(** [res += (u1-u0)*(v0-v1)<<n] *)
Lemma step_add_mid A B D R ld zd (s : bool) : Zlen A = W -> Zlen B = W -> D = ld ++ zd -> Zlen D = W -> digits R -> digits ld ->
  length R = (2 * w)%nat -> (length ld <= 2 * N)%nat ->
  val R + X * val ld < Base ^ (4 * Z.of_nat N + 1) -> (s = true -> X * val ld <= val R) ->
  exists R', length R' = length R /\ digits R' /\ val R' = val R + (if s then - (X * val ld) else X * val ld) /\
  (if (if s then -1 else 1) <? 0 then mpvecsub (T +d 3 * W +d Z.of_nat N) (4 * Z.of_nat N + 1 - Z.of_nat N) (T +d 2 * W) (Zlen ld) (T +d 3 * W +d Z.of_nat N)
   else mpvecadd (T +d 3 * W +d Z.of_nat N) (4 * Z.of_nat N + 1 - Z.of_nat N) (T +d 2 * W) (Zlen ld) (T +d 3 * W +d Z.of_nat N)) (area A B D R)
  = Ok (tt, area A B D R').
Proof.
  intros HA HB HDl HD HR Hld HlR Hll Hlt Hs. pose proof (val_range ld Hld) as [P1 _].
  pose proof (pow_pos (Z.of_nat N) ltac:(lia)) as PX. assert (0 <= X * val ld) as Q1 by nia.
  assert (HzR : Zlen R - 1 = 4 * Z.of_nat N + 1) by (unfold Zlen; lia).
  assert (Hq : arr (area A B D R) (T +d 2 * W) ld).
  { pose proof (area_D h t W A B D R HA HB) as H. rewrite HDl in H |- *. by apply arr_app in H as [H _]. }
  assert (Hl1W : Zlen ld <= W) by (rewrite <- HD, HDl, Zlen_app; pose proof (Zlen_nonneg zd); lia).
  assert (Hap : apart (T +d 2 * W) (Zlen ld) (T +d 3 * W) (Zlen R)) by (right; left; simpl; lia).
  destruct s; cbn [Z.ltb Z.compare].
  - destruct (step_sub_R A B D R (T +d 2 * W) ld N) as (R' & L & Dg & V & E); [done|done|done|done|done|done|done|lia|rewrite HzR; lia|auto|].
    rewrite HzR in E. exists R'. split_and!; [done|done|lia|done].
  - destruct (step_add_R A B D R (T +d 2 * W) ld N) as (R' & L & Dg & V & E); [done|done|done|done|done|done|done|lia|rewrite HzR; lia|].
    rewrite HzR in E. exists R'. split_and!; [done|done|lia|done].
Qed.

(** [res = u0*v0<<n + u0*v0] *)
Lemma step_add_low A B D l0 z0 (k : unit -> eff Heap unit) : A = l0 ++ z0 -> Zlen A = W -> Zlen B = W -> Zlen D = W -> digits l0 ->
  (length l0 <= 2 * N)%nat -> val l0 + X * val l0 < Base ^ (4 * Z.of_nat N + 1) ->
  exists R', length R' = (2 * w)%nat /\ digits R' /\ val R' = val l0 + X * val l0 /\
  (mpvecadd (T +d 3 * W) (4 * Z.of_nat N + 1) T (Zlen l0) (T +d 3 * W) ≫=
   (fun _ => mpvecadd (T +d 3 * W +d Z.of_nat N) (4 * Z.of_nat N + 1 - Z.of_nat N) T (Zlen l0) (T +d 3 * W +d Z.of_nat N) ≫= k)) (area A B D (zeros (2 * w)))
  = k tt (area A B D R').
Proof.
  intros HAl HA HB HD Hl0 Hll Hlt. pose proof (val_range l0 Hl0) as [P1 _].
  pose proof (pow_pos (Z.of_nat N) ltac:(lia)) as PX. assert (0 <= X * val l0) as Q1 by nia.
  set (R := zeros (2 * w)). assert (HlR : length R = (2 * w)%nat) by apply length_replicate.
  assert (HvR : val R = 0) by apply val_zero. assert (HdR : digits R) by apply digits_zero.
  assert (HzR : Zlen R - 1 = 4 * Z.of_nat N + 1) by (unfold Zlen; lia).
  assert (Hq : forall R, arr (area A B D R) T l0).
  { intros R0. pose proof (area_A h t A B D R0) as H. rewrite HAl in H |- *. by apply arr_app in H as [H _]. }
  assert (Hl1W : Zlen l0 <= W) by (rewrite <- HA, HAl, Zlen_app; pose proof (Zlen_nonneg z0); lia).
  assert (Hap : forall n, apart T (Zlen l0) (T +d 3 * W) n) by (intros n; right; left; simpl; lia).
  assert (E0 : Base ^ Z.of_nat 0 = 1) by done.
  destruct (step_add_R A B D R T l0 0) as (R1 & L1 & D1 & V1 & E1); [done|done|done|done|done|done|done|lia|rewrite HzR, HvR, E0; lia|].
  assert (HzR1 : Zlen R1 = Zlen R) by (unfold Zlen; lia).
  destruct (step_add_R A B D R1 T l0 N) as (R2 & L2 & D2 & V2 & E2);
    [done|done|done|done|done|done|done|lia|rewrite HzR1, HzR, V1, HvR, E0; lia|].
  rewrite HzR in E1. rewrite HzR1, HzR in E2. change (Z.of_nat 0) with 0 in E1. rewrite dadd_0, Z.sub_0_r in E1.
  exists R2. split_and!; [lia|done|rewrite V2, V1, HvR, E0; lia|]. by rewrite (eff_bind_ok _ _ _ _ _ E1), (eff_bind_ok _ _ _ _ _ E2).
Qed.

● ● ● ●

→ **WHAT THIS TASK INVOLVES**: Could you set down, exactly as written, the lines above between the one holding "intros R0. pose" and the one holding "assert (Hap : forall", inclusive, and nothing more?

→ **EXERCISE OUTPUT**:
  { intros R0. pose proof (area_A h t A B D R0) as H. rewrite HAl in H |- *. by apply arr_app in H as [H _]. }
  assert (Hl1W : Zlen l0 <= W) by (rewrite <- HA, HAl, Zlen_app; pose proof (Zlen_nonneg z0); lia).
  assert (Hap : forall n, apart T (Zlen l0) (T +d 3 * W) n) by (intros n; right; left; simpl; lia).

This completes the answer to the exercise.